Grants and Contributions:

Grant or Award spanning more than one fiscal year. (2017-2018 to 2022-2023)

Biophotonics is about generating and harnessing light for comprehending the functioning of cells and tissues. Due to the advantage of light such as noninvasive penetration into tissue, nonionizing, and real-time and high-resolution optical imaging, it is used in medicine to improve diagnosis, therapy and follow-up care, setting the trend towards point-of-care (POC) and personalized medicine. The global biophotonics market was valued at $34.29 billion in 2015, and estimated to reach $91.31 billion by 2024. This robust growth is attributed to the increasing aging population and demand for health care improvements. New device for cancer detection is one of the most important areas of biophotonics.

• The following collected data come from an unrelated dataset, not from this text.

(** C4: rolled back means restored. If the run ends in phase rolled_back, a
    rollback is in its history, and for every step result the run recorded on a
    target and every step of that name of an executed batch with that target, the
    rollback made every compensating call and each returned no error. *)
Theorem rolled_back_means_restored (cr : ClosureRunner) (p : Plan) (runID : string) (w w' : world)
    (r : ClosureResult) (err : option goerr) (L : list cev) (Hok : ls_ok (w_locks w))
    (E : RunWith cr (Some p) runID w = ((r, err), w')) (Hlog : w_log w' = w_log w ++ L)
    (Hp : res_Phase r = PhaseRolledBack) :
  exists rp rr calls, KRollback rp rr calls ∈ L /\ res_RollbackResult r = Some rr /\
    forall b brs log i target ps sr,
      KBatch b brs log ∈ L -> b_Targets b !! i = Some target -> ps ∈ b_Steps b -> target <> "" -> ps_Name ps <> "" ->
      Rollback.result_for (map Some (res_BatchResults r)) target (ps_Name ps) sr ->
      Rollback.restored (Rollback.SetRunID runID (cr_rollback cr)) i target ps calls.
Proof.
  destruct (run_cases _ _ _ _ _ _ _ _ Hok E Hlog) as [(_ & Hf & _)|(a & La & Lend & Ha & Hend & Hev & _ & Hsub & Hbr)];
    [by rewrite Hf in Hp|].
  destruct Hend as [? _ Hx|? ? _ Hx|? ? _ _ Hx|? h rr calls rest _ _ Hcall Hx Hrr Hrest]; [by rewrite Hx in Hp..|].
  assert (Hs : Rollback.Success rr = true).
  { rewrite Hx in Hp. unfold rollbackPhase in Hp. by repeat case_match. }
  eexists _, rr, calls. split_and!; [apply Hsub; by left|done|].
  intros b brs log i t ps sr Hin%batchEvents_elem Hi Hps Ht Hn Hres. rewrite Hbr in Hres. rewrite Hev in Hin.
  apply (Rollback.success_restored _ _ _ _ _ [] _ _ b i t ps Hcall Hs); [|done|done| |apply Rollback.ledger_not_compensated].
  - cbn [subPlan p_Batches]. rewrite <- (as_executed _ _ _ _ Ha). apply list_elem_of_fmap. by exists (b, brs, log).
  - apply Rollback.ledger_ran. eauto.
Qed.

(** The reported phase is honest about rollback. A run always ends in a
    terminal status; it is one of the rollback verdicts exactly when the result
    carries a rollback, exactly when the history has one, and then it is the
    verdict of that rollback. *)
Theorem phase_reports_rollback (cr : ClosureRunner) (p : Plan) (runID : string) (w w' : world)
    (r : ClosureResult) (err : option goerr) (L : list cev) (Hok : ls_ok (w_locks w))
    (E : RunWith cr (Some p) runID w = ((r, err), w')) (Hlog : w_log w' = w_log w ++ L) :
  RunStatus.IsTerminal (res_Phase r) = true /\
  (inSet RunStatus.RollbackVerdicts (res_Phase r) = true <-> is_Some (res_RollbackResult r)) /\
  (is_Some (res_RollbackResult r) <-> Exists is_rollback L) /\
  (forall rr, res_RollbackResult r = Some rr -> res_Phase r = rollbackPhase rr).
Proof.
  destruct (run_cases _ _ _ _ _ _ _ _ Hok E Hlog) as [(Hq & -> & -> & _)|(a & La & Lend & Ha & Hend & Hev & Honly & Hsub & _)].
  { assert (~ Exists is_rollback L).
    { rewrite Exists_exists, Forall_forall in *. intros (x & Hx & Hr). apply (Hq x Hx). by right. }
    split_and!; [done|split; [done|by intros [? ?]]|split; [by intros [? ?]|done]|done]. }
  assert (HL0 : Lend = [] -> ~ Exists is_rollback L).
  { intros -> (x & Hx & Hr)%Exists_exists. specialize (Honly x Hx Hr). inversion Honly. }
  destruct Hend as [? _ Hx _ Hn|? ? _ Hx Hn|? ? _ _ Hx _ Hn|? h rr calls rest _ _ Hcall Hx Hrr Hrest]; rewrite ?Hx, ?Hn, ?Hrr.
  1-3: split_and!; [done|split; [done|by intros [? ?]]|split; [by intros [? ?]|by intros ?%HL0]|done].
  assert (Hex : Exists is_rollback L) by (apply Exists_exists; eexists; split; [apply Hsub; by left|done]).
  split_and!; [unfold rollbackPhase; by repeat case_match| |done|by intros ? [= <-]].
  split; [done|]. intros _. unfold rollbackPhase. by repeat case_match.
Qed.

End locks.

End run.

Arguments world LS : clear implicits.

(** ** A concrete deployment

    The lock manager of LockInstance over an empty lock table, no gates, steps
    and undos that answer as told. *)

Lemma succ_mono (i j : nat) : i <= j -> (Z.of_nat i + 1 <= Z.of_nat j + 1)%Z.
Proof. lia. Qed.

Definition setting0 : LockInstance.setting :=
  LockInstance.MkSetting (fun n => Z.of_nat n + 1)%Z succ_mono Lock.NewLockManager eq_refl.
#[local] Instance ops0 : LockOps LockInstance.lockState := LockInstance.lockOps setting0.
#[local] Instance laws0 : LockLaws LockInstance.lockState := LockInstance.lockLaws setting0.
Definition world0 : world LockInstance.lockState := MkWorld [] (LockInstance.MkLockState [] 0).

Lemma world0_ok : ls_ok (w_locks world0).
Proof. split_and!; [split; constructor|intros n _; by intros ?%not_elem_of_nil|by intros x ?%not_elem_of_nil]. Defined.

(** [exec] answers a step on a target; goroutine [pick] moves first. *)
Definition env0 (exec : string -> Dsl.Step -> Batch.outcome) (pick : nat) : CEnv :=
  MkCEnv (fun _ _ => None) (fun _ => None) (fun _ _ _ => (Verify.MkGateResult false "down" [], None)) (fun _ => [])
    (fun _ _ _ => None) (fun _ => None) (fun _ => None) (fun _ _ => None) (fun _ _ => exec) (fun _ _ _ => None)
    (fun _ _ => pick) (fun _ _ => true) (fun _ => Rollback.quietEnv) (fun _ => []).

Definition runner0 : ClosureRunner :=
  MkRunner Verify.NewGateManager Rollback.sampleManager (Batch.NewController []) None Verify.bareRuntime false false false.

Definition plan0 (targets : list string) (policy : string) : Plan :=
  MkPlan "p" "wf" [MkBatch 0 targets [Rollback.stepA] 1 None] 1 0 0 [] "" None
    (Some (Dsl.MkRollbackSpec [] "" policy false [])) None None.

Definition succeeds : string -> Dsl.Step -> Batch.outcome := fun _ _ => Batch.XOk.
Definition fails : string -> Dsl.Step -> Batch.outcome := fun _ _ => Batch.XErr (EText "boom").
Definition fencedOn (host : string) : string -> Dsl.Step -> Batch.outcome :=
  fun t _ => if String.eqb t host then Batch.XErr (ESentinel ErrFencedOut) else Batch.XOk.

Definition run0 (exec : string -> Dsl.Step -> Batch.outcome) (policy : string) :=
  RunWith (env0 exec 0) true runner0 (Some (plan0 ["h1"] policy)) "run-1" world0.

Lemma run0_eq exec policy : run0 exec policy = (((run0 exec policy).1.1, (run0 exec policy).1.2), (run0 exec policy).2).
Proof. by destruct (run0 exec policy) as [[r e] w]. Qed.

Lemma run0_log exec policy : w_log (run0 exec policy).2 = w_log world0 ++ w_log (run0 exec policy).2.
Proof. generalize (w_log (run0 exec policy).2). intros l. exact eq_refl. Qed.



Lemma fenced_never_rolls_back_witness :
  res_Phase (run0 (fencedOn "h1") "").1.1 = PhaseFailed /\ res_RollbackResult (run0 (fencedOn "h1") "").1.1 = None /\
  Forall (fun e => ~ is_rollback e) (w_log (run0 (fencedOn "h1") "").2) /\
  exists e, (run0 (fencedOn "h1") "").1.2 = Some e /\ errors_Is e ErrFencedOut = true.
Proof.
  assert (H : Exists fenced_batch (batchEvents (w_log (run0 (fencedOn "h1") "").2))).
  { vm_compute. apply Exists_cons_hd. eexists. split; [reflexivity|vm_compute; reflexivity]. }
  exact (fenced_never_rolls_back (env0 (fencedOn "h1") 0) true runner0 (plan0 ["h1"] "") "run-1" world0 _ _ _ _
    world0_ok (run0_eq (fencedOn "h1") "") (run0_log (fencedOn "h1") "") H).
Defined.

Lemma manual_policy_never_rolls_back_witness :
  Forall (fun e => ~ is_rollback e) (w_log (run0 fails "manual").2) /\ res_RollbackResult (run0 fails "manual").1.1 = None /\
  (res_Phase (run0 fails "manual").1.1 = PhaseCompleted \/ res_Phase (run0 fails "manual").1.1 = PhaseFailed).
Proof.
  exact (manual_policy_never_rolls_back (env0 fails 0) true runner0 (plan0 ["h1"] "manual") "run-1" world0 _ _ _ _
    world0_ok (run0_eq fails "manual") (run0_log fails "manual") eq_refl).
Defined.

Lemma completed_means_applied_witness :
  res_Phase (run0 succeeds "").1.1 = PhaseCompleted /\
  map (fun x => x.1.1) (batchEvents (w_log (run0 succeeds "").2)) = p_Batches (plan0 ["h1"] "") /\
  gatesPassed (res_VerifyResults (run0 succeeds "").1.1) = true.
Proof.
  assert (H : res_Phase (run0 succeeds "").1.1 = PhaseCompleted) by (vm_compute; reflexivity).
  destruct (completed_means_applied (env0 succeeds 0) true runner0 (plan0 ["h1"] "") "run-1" world0 _ _ _ _
    world0_ok (run0_eq succeeds "") (run0_log succeeds "") H) as (_ & _ & H1 & _ & H2).
  exact (conj H (conj H1 H2)).
Defined.

Lemma rollback_undoes_only_dispatched_witness :
  exists rp rr, KRollback rp rr [(0, Rollback.CUndo "h1" Rollback.undoA, None)] ∈ w_log (run0 fails "").2 /\
  exists b brs log j target ps o undone rb,
    KBatch b brs log ∈ w_log (run0 fails "").2 /\ b_Targets b !! j = Some target /\
    Batch.EvDispatch j ps ∈ log /\ Batch.EvReturn j ps o ∈ log /\
    ps_Name undone = ps_Name ps /\ ps_Rollback undone = Some rb /\
    (exists b' brs' log', KBatch b' brs' log' ∈ w_log (run0 fails "").2 /\ undone ∈ b_Steps b' /\ target ∈ b_Targets b') /\
    "h1" = target /\ Rollback.undoA ∈ Dsl.rb_Steps rb.
Proof.
  eexists _, _. refine ((fun H => conj H (rollback_undoes_only_dispatched (env0 fails 0) true runner0 (plan0 ["h1"] "") "run-1"
    world0 _ _ _ (w_log (run0 fails "").2) _ _ [(0, Rollback.CUndo "h1" Rollback.undoA, None)] 0 (Rollback.CUndo "h1" Rollback.undoA) None
    world0_ok (run0_eq fails "") (run0_log fails "") H ltac:(by left))) _).
  apply (list_elem_of_lookup_2 _ 7). vm_compute. reflexivity.
Defined.

Lemma rolled_back_means_restored_witness :
  res_Phase (run0 fails "").1.1 = PhaseRolledBack /\
  exists rp rr calls, KRollback rp rr calls ∈ w_log (run0 fails "").2 /\ res_RollbackResult (run0 fails "").1.1 = Some rr.
Proof.
  assert (H : res_Phase (run0 fails "").1.1 = PhaseRolledBack) by (vm_compute; reflexivity).
  destruct (rolled_back_means_restored (env0 fails 0) true runner0 (plan0 ["h1"] "") "run-1" world0 _ _ _ _
    world0_ok (run0_eq fails "") (run0_log fails "") H) as (rp & rr & calls & H1 & H2 & _).
  exact (conj H (ex_intro _ rp (ex_intro _ rr (ex_intro _ calls (conj H1 H2))))).
Defined.

Lemma phase_reports_rollback_witness :
  RunStatus.IsTerminal (res_Phase (run0 fails "").1.1) = true /\ is_Some (res_RollbackResult (run0 fails "").1.1).
Proof.
  destruct (phase_reports_rollback (env0 fails 0) true runner0 (plan0 ["h1"] "") "run-1" world0 _ _ _ _
    world0_ok (run0_eq fails "") (run0_log fails "")) as (H1 & H2 & _).
  split; [exact H1|]. apply H2. vm_compute. reflexivity.
Defined.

The current standard of cancer diagnosis is to take tissue biopsies from suspicious tumors and perform histopathology analysis in a centralized lab. New POC devices that can shift the diagnostics to the doctor’s office will significantly improve the early detection of cancer. This research program will design and realize the next generation photonic devices for cancer detection, focusing on detecting circulating tumor cells (CTCs) in vivo inside blood vessels.

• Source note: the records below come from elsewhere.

Definition supersede (runID : string) : op unit :=
  Ask (SListApprovals runID StatusPending) (fun r =>
    match a_err r with Some _ => Ret tt | None => supersedeLoop (a_rows r) end).

(** ** Interleaving

    A statement takes effect atomically and answers; a failed one may or may not
    have taken effect. Clock readings and drawn ids are arbitrary. *)
Definition stamped (r : ans) (t : Z) (id : string) : ans := MkAns (a_err r) (a_rows r) (a_n r) t id.

Inductive sem (db : list row) (s : stmt) : list row -> ans -> Prop :=
| sem_ok t id : sem db s (dbexec db s).1 (stamped (dbexec db s).2 t id)
| sem_fail db' r e : db' = db \/ db' = (dbexec db s).1 -> a_err r = Some e -> sem db s db' r.

(** ** The abstract state machine of a record *)

Definition bump (a : Approval) : Approval :=
  MkApproval (a_ID a) (a_RunID a) (a_Level a) (a_Status a) (a_Approvers a) (a_MinApprovers a) (a_Decisions a)
    (a_CreatedAt a) (a_ExpiresAt a) (a_PlanHash a) (a_Initiator a) (a_ExcludeInitiator a) (a_Revision a + 1) (a_SupersededReason a).

Definition legalVote (action target : string) : Prop :=
  action = ActionApprove /\ target = StatusApproved \/ action = ActionReject /\ target = StatusRejected.

(** A record that left pending has no step. *)
Inductive vstep : Approval -> Approval -> Prop :=
| vs_vote a approver action reason now target :
    legalVote action target -> canTransition (a_Status a) target = true -> recordChecks (withQuorum a) approver = None ->
    vstep a (bump (castVote (withQuorum a) approver action reason now target))
| vs_expire a now : overdue now a = true -> vstep a (bump (settle a)).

CTCs are cancer cells of solid tumor origin shed into the bloodstream. CTC is a direct indication of metastasis which accounts for 90% of all cancer-related deaths. CTC also happens in patients with localized cancers and in earlier stage during tumor development. The numbers of CTCs is a critical measure of prognostic for survival or predictive of response to a specific therapy. Therefore, detecting CTCs has the fundamental importance for cancer detection and monitoring treatment outcome in personalized medicine.
Most tumors grow unnoticeably without symptoms until they have reached a significant size or a late stage. As blood circulation will bring CTC to the peripheral vessels from over the entire body, we can potentially detect different types of cancers by finding CTCs in the bloodstream. There are ex vivo approaches to enumerate CTCs from whole blood sample. We envision that the next generation method should detect CTCs in vivo, where no blood needs to be drawn and the entire blood volume could be sampled to find rare CTCs, and the technique could be applied repeatedly.
We will achieve our objective by designing novel in vivo flow cytometry (IVFC). IVFC can detect CTCs by shining light on blood vessel and detect signal that is specific to CTC. In the current IVFC used for animals, CTCs are labeled by toxic exogenous dyes or genetically modified fluorescent proteins. We will develop IVFC by utilizing the intrinsic contrast, particularly using optical coherence tomography to detect the morphological features of CTC by scattering, and using two-photon excited fluorescence to detect endogenous substances in CTC by autofluorescence. It will open a new area of detecting CTCs label-free and lead to next generation POC devices for improving cancer detection.